Delta Force says its USB drive ban was a ‘translation error’ and it won’t shunt you to the shadowrealm for keeping a thumbstick plugged in

You'll safely eject this drive from my cold, dead hands.

You'll safely eject this drive from my cold, dead hands.

Good news, everyone: You don’t have to safely eject your USB drives before playing Delta Force, despite what the game might have told you earlier. In a message to PC Gamer, developer Team Jade clarified that the original post was just a “translation error,” and that USB drives are fine—it’s what you put on them that could get you banned.

“USB drives are absolutely fine!” said a Team Jade spokesperson, so long as you don’t use “USB devices that enable certain macros, scripts etc” that could interfere with the game or give you access to certain advantages. So don’t run cheats off a thumbstick, basically, and you’ll be fine. The list of banned tech has been updated to read “Cheating USB tools” now, rather than “USB drives.”

Which makes a lot more sense than the original list of banned tech Delta Force originally put up, which featured a lot of stuff you’d expect—don’t use Cheat Engine, or Speed Wizard, or frame-capture software that the game might mistake for an aimbot—but also seemed to lay down a zero-tolerance ban on “USB drives” of any kind. Given how many of us have external hard drives and thumbsticks jammed into our machines at all times, it seemed an inexplicable and draconian ban.

But hey, it’s not a ban at all, turns out, unless you happen to be hosting some kind of nefarious software on your sticks. Bear in mind that the rest of the forbidden software in Delta Force’s list is still a strict no-no, though. Don’t take this as a licence to go hog-wild with your virtual machines and emulation scripts.

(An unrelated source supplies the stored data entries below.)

Lemma schedule_accounted turns (s : System W unit) :
  accounted s -> accounted (schedule rt turns s).
Proof.
  revert s; induction turns as [|i turns IH]; intros s H; [exact H|].
  simpl. apply IH, step_accounted, H.
Qed.

Lemma step_length i (s : System W unit) :
  length (tasks (step rt i s)) = length (tasks s).
Proof.
  unfold step. destruct (tasks s !! i); [|reflexivity].
  destruct (resume rt _ _ _) as [[[p' g'] w'] c]. simpl. apply length_insert.
Qed.

Lemma schedule_length turns (s : System W unit) :
  length (tasks (schedule rt turns s)) = length (tasks s).
Proof.
  revert s; induction turns as [|i turns IH]; intros s; [reflexivity|].
  simpl. now rewrite IH, step_length.
Qed.

(** A call made when the connection is not usable goes through the
    check and into the establishment sequence. *)
Lemma advance_ensure env g w :
  usable rt env g w = false ->
  advance rt (ensureSqlConnection env) g w = advance rt (establish env) g w.
Proof.
  intros Hu.
  unfold usable, ensureSqlConnection, establish in *.
  unfold tokenStillValid, poolConnected, poolAlive, leaseFresh, trigger in *.
  destruct (negb (String.eqb (authTypeOf env) "azure")).
  - remember (connectWithoutToken env) as est. simpl.
    destruct (globalSqlPool g) as [p|]; simpl; [rewrite Hu; simpl|];
      now destruct (advance rt est g w) as [[[? ?] ?] ?].
  - remember (connectWithToken env) as est. simpl.
    destruct (globalSqlPool g) as [p|]; simpl.
    2: now destruct (advance rt est g w) as [[[? ?] ?] ?].
    destruct (pool_connected rt w p); simpl in *.
    2: now destruct (advance rt est g w) as [[[? ?] ?] ?].
    destruct (truthy (globalAccessToken g)); simpl in *.
    2: now destruct (advance rt est g w) as [[[? ?] ?] ?].
    destruct (globalTokenExpiresOn g); simpl in *.
    2: now destruct (advance rt est g w) as [[[? ?] ?] ?].
    rewrite Hu. now destruct (advance rt est g w) as [[[? ?] ?] ?].
Qed.

(** The establishment sequence runs up to its first suspension: the
    globals are what they were; a token was requested, unless the mode
    is one of user name and password or of integrated credentials; the
    call is suspended with its connection attempt yet to make. *)
Lemma advance_establish env g w :
  forall p' g' w' c,
    advance rt (establish env) g w = (p', g', w', c) ->
    g' = g /\ finished p' = false /\ connectsOnce p' /\
    ((c = [] /\ w' = w) \/
     (exists r, c = [getToken_call tokenScope r] /\
                credential_getToken rt tokenScope w = (r, w'))) /\
    steps c = if recognizedOther (authTypeOf env) then [] else [acquireToken].
Proof.
  unfold recognizedOther. unfold_establish.
  destruct (String.eqb_spec (authTypeOf env) "azure");
    destruct (String.eqb_spec (authTypeOf env) "windows");
    destruct (String.eqb_spec (authTypeOf env) "ntlm");
    destruct (String.eqb_spec (authTypeOf env) "sql");
    destruct (String.eqb_spec (authTypeOf env) "sqlserver");
    try congruence; simpl.
  all: repeat match goal with
         | |- context [if ?b then _ else _] => destruct b
         end; simpl.
  all: try destruct (credential_getToken rt tokenScope w) as [r w1] eqn:Htok.
  all: intros p' g' w' c [= <- <- <- <-].
  all: (split; [reflexivity|]); (split; [reflexivity|]).
  all: split;
    [|split; [first [left; split; reflexivity | right; eexists; split; reflexivity | idtac]
             | try reflexivity]].
  all: repeat (simpl; intros;
        try match goal with
            | |- _ /\ _ => split
            | |- context [match ?x with _ => _ end] => destruct x
            end; try reflexivity; try exact I).
Qed.
(** X20. On a chat component that alone drives a constructed service,
    between calls: no request is pending, the component's loaded flag
    equals the service's, and the conversation holds no system message
    and no user message that is empty or has whitespace at either
    end. *)
Theorem chat_component_invariant
    (caller argument : option Gemma3nConfig) (calls : list Gemma3nChat.Call) :
  let w := Gemma3nChat.run caller calls (Gemma3nChat.initial, constructor argument) in
  Gemma3nChat.isLoading (fst w) = false
  /\ Gemma3nChat.isInitializing (fst w) = false
  /\ Gemma3nChat.isModelLoaded (fst w) = isModelLoaded (snd w)
  /\ (forall m : Gemma3nChat.Message,
        m ∈ Gemma3nChat.messages (fst w) ->
        Gemma3nChat.role m <> SYSTEM
        /\ (Gemma3nChat.role m = USER ->
            Gemma3nChat.content m <> EmptyString
            /\ trim (Gemma3nChat.content m) = Gemma3nChat.content m)).
Proof.
  intros w.
  destruct (chat_run_in_step caller calls _ (chat_initial_in_step argument))
    as (Hbusy & Hinit & Hl & _ & Hmsgs).
  repeat split; try assumption;
    rewrite Forall_forall in Hmsgs; now apply Hmsgs.
Qed.

(** X21. On a chat component that alone drives a constructed service,
    [sendMessage] never reports an error: whenever it sends, the
    service is loaded, so the apology is never shown. *)
Theorem chat_component_never_apologises
    (caller argument : option Gemma3nConfig) (calls : list Gemma3nChat.Call)
    (delay_draw pick : Q) (now1 stamp1 now2 stamp2 : Z) :
  let w := Gemma3nChat.run caller calls (Gemma3nChat.initial, constructor argument) in
  fst (fst (Gemma3nChat.sendMessage delay_draw pick now1 stamp1 now2 stamp2
              (fst w) (snd w))) = [].
Proof.
  intros w.
  destruct (chat_run_in_step caller calls _ (chat_initial_in_step argument))
    as (Hbusy & _ & Hl & Hinv & _).
  fold w in Hbusy, Hl, Hinv.
  unfold Gemma3nChat.sendMessage. rewrite Hbusy, orb_false_r.
  destruct (String.eqb (trim (Gemma3nChat.inputText (fst w))) EmptyString);
    simpl; [reflexivity|].
  destruct (Gemma3nChat.isModelLoaded (fst w)) eqn:Hst; simpl; [|reflexivity].
  assert (Hr : not_ready (snd w) = false).
  { apply not_ready_false. split; [apply Hinv|]; now symmetry. }
  unfold chat.
  match goal with
  | |- context [generateText ?pr None delay_draw pick (snd w)] =>
      destruct (generateText_ready pr None delay_draw pick (snd w) Hr)
        as [_ [text ->]]
  end.
  reflexivity.
Qed.

(** X22. When the initialization fails, the chat component's
    [initializeModel] leaves its state as it was, adds no message, and
    reports one message twice, to [onError] and in an alert: the
    initialization error, wrapped a second time.  If the component was
    given a configuration, the shared service has been overwritten with
    a new instance. *)
Theorem chat_component_initialize_failure
    (caller : option Gemma3nConfig) (env : Env) (f : Faults) (now stamp : Z)
    (st : Gemma3nChat.State) (s : Service) (e : exn) :
  Gemma3nChat.isModelLoaded st = false ->
  Gemma3nChat.isInitializing st = false ->
  fst (initializeModel env f (configure caller s)) = Throw e ->
  exists cause : exn,
    let report :=
      "Failed to load model: Error: Failed to initialize Gemma 3n: "
        ++ exn_to_string cause in
    Some cause
    = match at_platform f, at_dispatch f with
      | Some c, _ => Some c
      | None, Some c => Some c
      | None, None => at_delay f
      end
    /\ Gemma3nChat.initializeModel caller env f now stamp st s
       = ([onError report; Alert "Error" report], st, configure caller s).
Proof.
  intros Hl Hi He.
  destruct (initializeModel_throws_first env f _ e He) as (cause & Hc & -> & Hinit).
  exists cause. split; [exact Hc|]. unfold Gemma3nChat.initializeModel.
  rewrite Hl, Hi, Hinit. simpl.
  destruct st; simpl in *. now subst.
Qed.

Lemma chat_component_initialize_failure_witness :
  Gemma3nChat.initializeModel (Some Presets.mobileOptimizedConfig)
    {| hermes := true; navigator := Some (Some "Android 14");
       has_window := false; has_document := false |}
    {| at_platform := None; at_dispatch := None; at_delay := Some (Error "timer") |}
    1000 1001 Gemma3nChat.initial (constructor None)
  = ([onError "Failed to load model: Error: Failed to initialize Gemma 3n: Error: timer";
      Alert "Error"
        "Failed to load model: Error: Failed to initialize Gemma 3n: Error: timer"],
     Gemma3nChat.initial,
     constructor (Some Presets.mobileOptimizedConfig)).
Proof.
  destruct (chat_component_initialize_failure (Some Presets.mobileOptimizedConfig)
              {| hermes := true; navigator := Some (Some "Android 14");
                 has_window := false; has_document := false |}
              {| at_platform := None; at_dispatch := None;
                 at_delay := Some (Error "timer") |}
              1000 1001 Gemma3nChat.initial (constructor None)
              (initialization_error (Error "timer")) eq_refl eq_refl eq_refl)
    as (cause & Hc & H).
  simpl in Hc. injection Hc as ->. exact H.
Defined.

(** ** The example component *)

(** X23. [handleLoadModel] shows the success alert also when loading
    failed: the hook swallows the initialization error, so after the
    alert [isLoaded] is false and the failure is only in [error]. *)
Theorem handleLoadModel_alerts_success_on_failure
    (env : Env) (f : Faults) (hook : useGemma3n.State) (s : Service) :
  useGemma3n.isLoaded hook = false ->
  useGemma3n.isLoading hook = false ->
  at_platform f <> None \/ at_dispatch f <> None \/ at_delay f <> None ->
  exists message : string,
    SimpleGemmaExample.handleLoadModel env f hook s
    = ([Alert "Success" "Gemma 3n model loaded successfully!"],
       {| useGemma3n.isLoaded := false;
          useGemma3n.isLoading := false;
          useGemma3n.error := Some message;
          useGemma3n.modelInfo := useGemma3n.modelInfo hook |},
       constructor (Some SimpleGemmaExample.hook_config)).
Proof.
  intros Hl Hb Hfault.
  unfold SimpleGemmaExample.handleLoadModel, useGemma3n.loadModel.
  rewrite Hl, Hb. simpl. rewrite initializeModel_outcome.
  destruct hook as [l b e info]; simpl in *; subst.
  destruct f as [[p|] [d|] [t|]]; simpl in *;
    try (destruct Hfault as [H | [H | H]]; congruence);
    eexists; reflexivity.
Qed.

Lemma handleLoadModel_alerts_success_on_failure_witness :
  exists message : string,
    SimpleGemmaExample.handleLoadModel
      {| hermes := true; navigator := None; has_window := false; has_document := false |}
      {| at_platform := None; at_dispatch := Some (Error "native"); at_delay := None |}
      useGemma3n.initial (constructor None)
    = ([Alert "Success" "Gemma 3n model loaded successfully!"],
       {| useGemma3n.isLoaded := false;
          useGemma3n.isLoading := false;
          useGemma3n.error := Some message;
          useGemma3n.modelInfo := None |},
       constructor (Some SimpleGemmaExample.hook_config)).
Proof.
  exact (handleLoadModel_alerts_success_on_failure
           {| hermes := true; navigator := None;
              has_window := false; has_document := false |}
           {| at_platform := None; at_dispatch := Some (Error "native");
              at_delay := None |}
           useGemma3n.initial (constructor None) eq_refl eq_refl
           ltac:(right; left; discriminate)).
Defined.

It’s good news, anyway, because I hear Delta Force can be quite good. PCG FPS connoisseur Jake Tucker wrote recently that the game’s large-scale combat reminds him of “Battlefield’s very best,” and ranks as “the best large-scale multiplayer shooter I’ve played in years.” High praise indeed, and now our Jake can rest assured he doesn’t have to unplug his media library every time he fires the game up.